Reste que la production locale souffre de beaucoup de maux. Après les effets de l’apartheid qui a ralenti le secteur, le pays fait face à son éloignement de l’Europe et des Etats-Unis, à des troubles sociaux (grèves), à des coupures d’électricité au cours de ces dernières années, à la crise économique avec un taux de chômage atteignant 27% de la population active, à la concurrence de nouveaux acteurs africains, dont le Maroc, l’Egypte, l’Algérie et le Nigeria.

A noter que plus de la moitié de la production automobile sud-africaine est exportée partout dans le monde, au moment où le pays importe près de 350 000 véhicules par an, soit le premier pays d’importation de véhicules neufs en Afrique.

Face à cette situation, l’Afrique du Sud compte faire de l’automobile un des secteurs de l’excellence pour diversifier l’économie sud-africaine et sortir de la dépendance des matières premières.

Le pays ambitionne tout de même de relancer son secteur automobile avec l'objectif de produire 1,2 million de véhicules en 2020. Pour y arriver, un programme de développement de l’industrie automobile a été mis en place en 2013 avec des droits de douane de 25% à l’importation et des soutiens pour l’investissement dans l’industrie automobile.

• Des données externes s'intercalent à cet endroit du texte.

Lemma read_exact_end n r :
  (length (pending r) < n)%nat →
  ∃ r', read_exact n r = (Err (ends_with r), r') ∧ pending r' = []
        ∧ ends_with r' = ends_with r.
Proof.
  intros Hn. destruct (read_exact_short n r Hn) as (E1 & E2 & E3).
  exists (read_exact n r).2. split_and!; [|done|done].
  rewrite <- E1. apply surjective_pairing.
Qed.

(** A frame at the head of the stream is read whole, and nothing beyond it. *)
Lemma read_frame_bytes f rest max r :
  frame_fits f → Z.of_nat (length (payload f)) ≤ max →
  pending r = frame_bytes f ++ rest →
  ∃ r', read_frame_with_max_payload max r = (Ok (Some f), r')
        ∧ pending r' = rest ∧ ends_with r' = ends_with r.
Proof.
  intros Hf Hmax Hp. unfold read_frame_with_max_payload.
  unfold frame_bytes in Hp. rewrite <- app_assoc in Hp.
  destruct (read_exact_app HEADER_SIZE _ _ r Hp eq_refl) as (r1 & -> & Hp1 & He1).
  rewrite u32_be_roundtrip by auto with muxtop.
  destruct (Z.gtb_spec (content_len f) MAX_FRAME_SIZE); [unfold frame_fits in *; lia|].
  destruct (Z.eqb_spec (content_len f) 0); [unfold content_len in *; lia|].
  replace (content_len f - 1) with (Z.of_nat (length (payload f)))
    by (unfold content_len; lia).
  destruct (Z.gtb_spec (Z.of_nat (length (payload f))) max); [lia|].
  destruct (read_exact_app 1 [msg_type f] (payload f ++ rest) r1 Hp1 eq_refl)
    as (r2 & -> & Hp2 & He2).
  destruct (Z.gtb_spec (Z.of_nat (length (payload f))) 0).
  - destruct (read_exact_app (Z.to_nat (Z.of_nat (length (payload f)))) (payload f) rest r2)
      as (r3 & -> & Hp3 & He3); [done|lia|].
    exists r3. split_and!; [by destruct f|done|congruence].
  - exists r2. destruct f as [t [|? ?]]; simpl in *; [|lia].
    split_and!; [done|done|congruence].
Qed.

(** C39: the stream reader refines the buffer decoder: whatever frame the
    decoder finds at the front of the bytes to come, a reader whose payload
    cap admits it returns, leaving exactly the bytes the decoder left. *)
Theorem read_frame_refines_decode r f n max :
  decode_frame (pending r) = Ok (f, n) →
  Z.of_nat (length (payload f)) ≤ max →
  ∃ r', read_frame_with_max_payload max r = (Ok (Some f), r')
        ∧ pending r' = drop n (pending r) ∧ ends_with r' = ends_with r.
Proof.
  intros (Hf & -> & Ht & _)%decode_frame_Ok Hmax.
  apply read_frame_bytes; [done|done|]. rewrite <- Ht at 1. by rewrite take_drop.
Qed.

(** The pre-authentication cap.  A length prefix announcing a payload
    above the cap is refused after the four header bytes alone: the rest of
    the frame is neither read nor allocated for, whatever it contains. *)
Theorem oversized_refused_at_header r max :
  (HEADER_SIZE ≤ length (pending r))%nat →
  max < u32_from_be_bytes (take HEADER_SIZE (pending r)) - 1 →
  0 ≤ max →
  ∃ size cap r', read_frame_with_max_payload max r = (Err (FrameTooLarge size cap), r')
        ∧ pending r' = drop HEADER_SIZE (pending r)
        ∧ size = u32_from_be_bytes (take HEADER_SIZE (pending r)).
Proof.
  intros Hlen Hmax H0. unfold read_frame_with_max_payload.
  destruct (read_exact_split HEADER_SIZE r Hlen) as (r1 & -> & Hp & He).
  set (cl := u32_from_be_bytes _) in *.
  destruct (Z.gtb_spec cl MAX_FRAME_SIZE); [by eauto 6|].
  destruct (Z.eqb_spec cl 0); [lia|].
  destruct (Z.gtb_spec (cl - 1) max); [by eauto 6|lia].
Qed.

Lemma read_exact_Ok n r l r' :
  read_exact n r = (Ok l, r') →
  length l = n ∧ pending r = l ++ pending r' ∧ ends_with r' = ends_with r.
Proof.
  intros E. destruct (decide (n ≤ length (pending r))%nat) as [Hle|Hgt].
  - destruct (read_exact_split _ _ Hle) as (r1 & E1 & Hp & He).
    rewrite E1 in E. injection E as <- <-. rewrite Hp, take_drop, length_take. split_and!; [lia|done|done].
  - destruct (read_exact_end n r) as (r1 & E1 & _); [lia|].
    by rewrite E1 in E.
Qed.

(** Whatever the stream holds, a frame handed to the caller respects both the
    caller's cap and the global one. *)
Lemma read_frame_bounded r max f r' :
  read_frame_with_max_payload max r = (Ok (Some f), r') →
  frame_fits f ∧ Z.of_nat (length (payload f)) ≤ max.
Proof.
  unfold read_frame_with_max_payload. intros E.
  destruct (read_exact HEADER_SIZE r) as [[h|e] r1] eqn:E1; [|by case_bool_decide].
  apply read_exact_Ok in E1 as (Hh & _ & _).
  pose proof (u32_from_be_bounds _ Hh) as [Hcl _].
  set (cl := u32_from_be_bytes h) in *.
  destruct (Z.gtb_spec cl MAX_FRAME_SIZE); [done|].
  destruct (Z.eqb_spec cl 0); [done|].
  destruct (Z.gtb_spec (cl - 1) max); [done|].
  destruct (read_exact 1 r1) as [[t|e] r2]; [|done].
  unfold frame_fits, content_len.
  destruct (Z.gtb_spec (cl - 1) 0).
  - destruct (read_exact (Z.to_nat (cl - 1)) r2) as [[p|e] r3] eqn:E3; [|done].
    apply read_exact_Ok in E3 as (Hp & _ & _).
    assert (f = mkFrame (nth 0 t x00) p) as -> by congruence. cbn [payload]. lia.
  - assert (f = mkFrame (nth 0 t x00) []) as -> by congruence.
    cbn [payload length]. unfold MAX_FRAME_SIZE in *. lia.
Qed.

(** Conversely, a frame handed to the caller was at the head of the stream, byte
    for byte, and what is left is what followed it. *)
Lemma read_frame_Some r max f r' :
  read_frame_with_max_payload max r = (Ok (Some f), r') → pending r = frame_bytes f ++ pending r'.
Proof.
  unfold read_frame_with_max_payload, frame_bytes. intros E.
  destruct (read_exact HEADER_SIZE r) as [[h|e] r1] eqn:E1; [|by case_bool_decide].
  apply read_exact_Ok in E1 as (Hh & -> & _).
  rewrite <- (u32_be_roundtrip' h Hh). pose proof (u32_from_be_bounds _ Hh) as [Hcl _].
  set (cl := u32_from_be_bytes h) in *.
  destruct (Z.gtb_spec cl MAX_FRAME_SIZE); [done|]. destruct (Z.eqb_spec cl 0); [done|].
  destruct (Z.gtb_spec (cl - 1) max); [done|].
  destruct (read_exact 1 r1) as [[t|e] r2] eqn:E2; [|done]. apply read_exact_Ok in E2 as (Ht & -> & _).
  destruct t as [|t [|]]; try done. destruct (Z.gtb_spec (cl - 1) 0).
  - destruct (read_exact (Z.to_nat (cl - 1)) r2) as [[p|e] r3] eqn:E3; [|done].
    apply read_exact_Ok in E3 as (Hp & -> & _). injection E as <- <-. unfold content_len. simpl.
    replace (1 + Z.of_nat (length p)) with cl by lia. by rewrite <- ?app_assoc.
  - injection E as <- <-. unfold content_len. simpl. replace cl with 1 by lia. by rewrite <- ?app_assoc.
Qed.

(** A stream cut inside the four header bytes is reported as a clean end. *)
Lemma read_frame_cut_header r max :
  (length (pending r) < HEADER_SIZE)%nat →
  kind (ends_with r) = UnexpectedEof →
  ∃ r', read_frame_with_max_payload max r = (Ok None, r') ∧ pending r' = [].
Proof.
  intros Hlen Hk. unfold read_frame_with_max_payload.
  destruct (read_exact_end _ _ Hlen) as (r1 & -> & Hp & _).
  rewrite bool_decide_eq_true_2 by done. eauto.
Qed.

(** Reading a stream to its end: [fuel] frames at most. *)
Fixpoint read_frames (fuel : nat) (r : R) : list Frame * result unit ProtoError :=
  match fuel with
  | O => ([], Ok tt)
  | S fuel =>
    match read_frame r with
    | (Ok (Some f), r') => let '(fs, e) := read_frames fuel r' in (f :: fs, e)
    | (Ok None, _) => ([], Ok tt)
    | (Err e, _) => ([], Err e)
    end
  end.
End ReaderLemmas.

Section WriterLemmas.
Context {W : Type} `{!AsyncWrite W}.

(** Writing adds the frame's encoding, or a prefix of it when it fails. *)
Lemma write_frame_written f w :
  match write_frame f w with
  | (Ok _, w') => frame_fits f ∧ written w' = written w ++ frame_bytes f
  | (Err _, w') => ∃ p, p `prefix_of` frame_bytes f ∧ written w' = written w ++ p
  end.
Proof.
  unfold write_frame. destruct (encode_frame f) as [bs|e] eqn:E.
  2: { exists []. rewrite app_nil_r. split; [apply prefix_nil|done]. }
  apply encode_frame_Ok in E as [Hf ->].
  pose proof (write_all_spec (frame_bytes f) w) as Hw.
  destruct (write_all (frame_bytes f) w) as [[u|e] w1]; simpl in Hw; [|done].
  pose proof (flush_spec w1) as Hfl.
  destruct (flush w1) as [[u2|e] w2]; simpl in Hfl; rewrite Hfl, Hw; [done|].
  exists (frame_bytes f). done.
Qed.

(** Of a frame that is too large nothing is written. *)
Lemma write_frame_unfit f w : ¬ frame_fits f → (write_frame f w).2 = w.
Proof.
  intros Hn. unfold write_frame. destruct (encode_frame f) as [bs|e] eqn:E; [|done].
  by apply encode_frame_Ok in E as [? _].
Qed.

(** Write a list of frames, stopping at the first error. *)
Fixpoint write_frames (fs : list Frame) (w : W) : result unit ProtoError * W :=
  match fs with
  | [] => (Ok tt, w)
  | f :: fs =>
    match write_frame f w with
    | (Ok _, w') => write_frames fs w'
    | (Err e, w') => (Err e, w')
    end
  end.

Lemma write_frames_written fs w w' :
  write_frames fs w = (Ok tt, w') →
  Forall frame_fits fs ∧ written w' = written w ++ concat (frame_bytes <$> fs).
Proof.
  revert w. induction fs as [|f fs IH]; intros w E; simpl in *.
  - simplify_eq. rewrite app_nil_r. done.
  - pose proof (write_frame_written f w) as Hw.
    destruct (write_frame f w) as [[u|e] w1]; [|done]. destruct Hw as [Hf Hw].
    destruct (IH _ E) as [Hfs ->]. rewrite Hw, <- app_assoc. auto.
Qed.
End WriterLemmas.

Section EndToEnd.
Context {R W : Type} `{!AsyncRead R} `{!AsyncWrite W}.

Lemma read_frames_concat fs (r : R) k :
  Forall frame_fits fs →
  pending r = concat (frame_bytes <$> fs) →
  kind (ends_with r) = UnexpectedEof →
  read_frames (length fs + S k) r = (fs, Ok tt).
Proof.
  intros Hfs. revert r. induction Hfs as [|f fs Hf Hfs IH]; intros r Hp Hk; simpl in *.
  - unfold read_frame.
    destruct (read_frame_cut_header r (MAX_FRAME_SIZE - 1)) as (r' & -> & _); [|done|done].
    rewrite Hp. simpl. unfold HEADER_SIZE. lia.
  - unfold read_frame.
    destruct (read_frame_bytes f (concat (frame_bytes <$> fs)) (MAX_FRAME_SIZE - 1) r)
      as (r' & -> & Hp' & He'); [done|unfold frame_fits, content_len in *; lia|done|].
    rewrite IH; [done|done|congruence].
Qed.

(** C38: frames written to one end of a connection and then closed are read
    back at the other end: the same frames, in order, and then a clean end. *)
Theorem frames_survive_the_wire fs (w w' : W) (r : R) k :
  written w = [] →
  write_frames fs w = (Ok tt, w') →
  pending r = written w' → kind (ends_with r) = UnexpectedEof →
  read_frames (length fs + S k) r = (fs, Ok tt).
Proof.
  intros Hw0 E Hp Hk. apply write_frames_written in E as [Hfs Hw].
  apply read_frames_concat; [done| |done]. by rewrite Hp, Hw, Hw0.
Qed.
End EndToEnd.

(** ** In-memory streams

    A cursor over bytes with the error the stream ends with, and a growable
    buffer: the instances the witnesses run on. *)

Record Cursor := mkCursor { cur_bytes : list u8; cur_end : io_error }.

Definition eof : io_error := mkIoError UnexpectedEof None.

Definition cursor_read_exact (n : nat) (r : Cursor) : result (list u8) io_error * Cursor :=
  if bool_decide (n ≤ length (cur_bytes r))%nat
  then (Ok (take n (cur_bytes r)), mkCursor (drop n (cur_bytes r)) (cur_end r))
  else (Err (cur_end r), mkCursor [] (cur_end r)).

#[export] Instance cursor_read : AsyncRead Cursor.
Proof.
  refine (Build_AsyncRead _ cur_bytes cur_end cursor_read_exact _ _);
    intros n r H; unfold cursor_read_exact.
  - by rewrite bool_decide_eq_true_2.
  - rewrite bool_decide_eq_false_2 by lia. done.
Defined.

#[export] Instance buffer_write : AsyncWrite (list u8).
Proof.
  refine (Build_AsyncWrite _ id (λ bs w, (Ok tt, w ++ bs)) (λ w, (Ok tt, w)) _ _);
    done.
Defined.

(** ** Witnesses *)

Definition ping : Frame := mkFrame MSG_HEARTBEAT [x2a; x00; xff].

Lemma decode_frame_partial_witness :
  ∃ e, decode_frame (take 6 (frame_bytes ping)) = Err (IncompleteFrame e 6) ∧ 6 < e.
Proof. apply (decode_frame_partial ping (frame_bytes ping) 6); [done|cbn; lia]. Defined.

Lemma read_frame_refines_decode_witness :
  ∃ r', read_frame_with_max_payload 16 (mkCursor (frame_bytes ping ++ [x07]) eof)
          = (Ok (Some ping), r')
        ∧ pending r' = [x07] ∧ ends_with r' = eof.
Proof.
  refine (read_frame_refines_decode (mkCursor (frame_bytes ping ++ [x07]) eof) ping 8 16 _ _);
    [done|by vm_compute].
Defined.

Lemma oversized_refused_at_header_witness :
  ∃ size cap r', read_frame_with_max_payload 4096
      (mkCursor (u32_to_be_bytes 100000 ++ [x04; x05]) eof) = (Err (FrameTooLarge size cap), r')
    ∧ pending r' = [x04; x05] ∧ size = 100000.
Proof.
  refine (oversized_refused_at_header
            (mkCursor (u32_to_be_bytes 100000 ++ [x04; x05]) eof) 4096 _ _ _);
    by apply Z.ltb_lt || by apply Z.leb_le || by apply Nat.leb_le.
Defined.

Toutefois, le taux d’intégration locale demeure encore faible. Celui-ci ne dépasse pas 40%, même s’il atteint 60% pour le constructeur Nissan. L’amélioration du taux d’intégration ne peut se faire qu’en attirant davantage d’équipementiers. Or, à cause des mouvements sociaux, beaucoup d’entreprises évitent d’investir en Afrique du Sud.

Les constructeurs qui s’implantent en Afrique du Sud ciblent le marché local, le premier du continent, et le reste du continent dont particulièrement les pays d’Afrique australe en profitant des accords douaniers de la South african custom union.

Derrière ces deux leaders, il y a l’Egypte et l’Algérie qui suivent. L’Egypte est un concurrent potentiel pour les deux leaders du secteur automobile en Afrique. Le pays dispose d’une trentaine d’unités d’assemblage automobile et de plus de 330 unités de production de composants automobiles. On compte parmi les constructeurs présents General Motors BMW, Nissan, Hyundai, Daewoo, Mercedes, PSA, Suzuki, Chrysler, Chery.

L’Etat égyptien exige un contenu local à hauteur de 45% pour les voitures particulières et 70% pour les camions et autobus. Cette loi a limité la production locale, notamment pour les voitures de haut de gamme. Parmi les composants fabriqués localement figurent les pneus, chambres à air, vitrages et pare-brise, pièces en aluminium, fils électrique, ressorts à lames, filtres à huile, filtres à air, sellerie, pièces en plastique et pare-chocs.

L’Algérie reste à la traîne aussi bien au niveau de la production que de l’intégration locale. La production locale algérienne reste faible avec une production de moins de 70.000 unités. Le retard de l’Algérie s’explique entre autres par l’absence d’écosystème accompagnant les constructeurs implantés, le handicap de la clause 51/49 qui impose au constructeur de ne détenir que 49% du capital d’un projet développé en Algérie.

En clair, face aux échecs, les autorités algériennes devraient comprendre que le développement d’une industrie automobile ne se fait pas en un claquement de doigts. Il faut, à l’instar du Maroc développer un écosystème pour attirer et accompagner les constructeurs automobiles mondiaux. Du coup, seule l’unité Renault inaugurée en 2014 arrive à produire un peu plus de 30.000 unités avec un taux d’intégration qui ne dépasse pas 15%. Pour les autres, le taux d’intégration atteint à peine 5% et même parfois il est inexistant pour d’autres. C’est le cas de Hyundai dont l’intégration se limite à monter des roues sur des véhicules entièrement montés.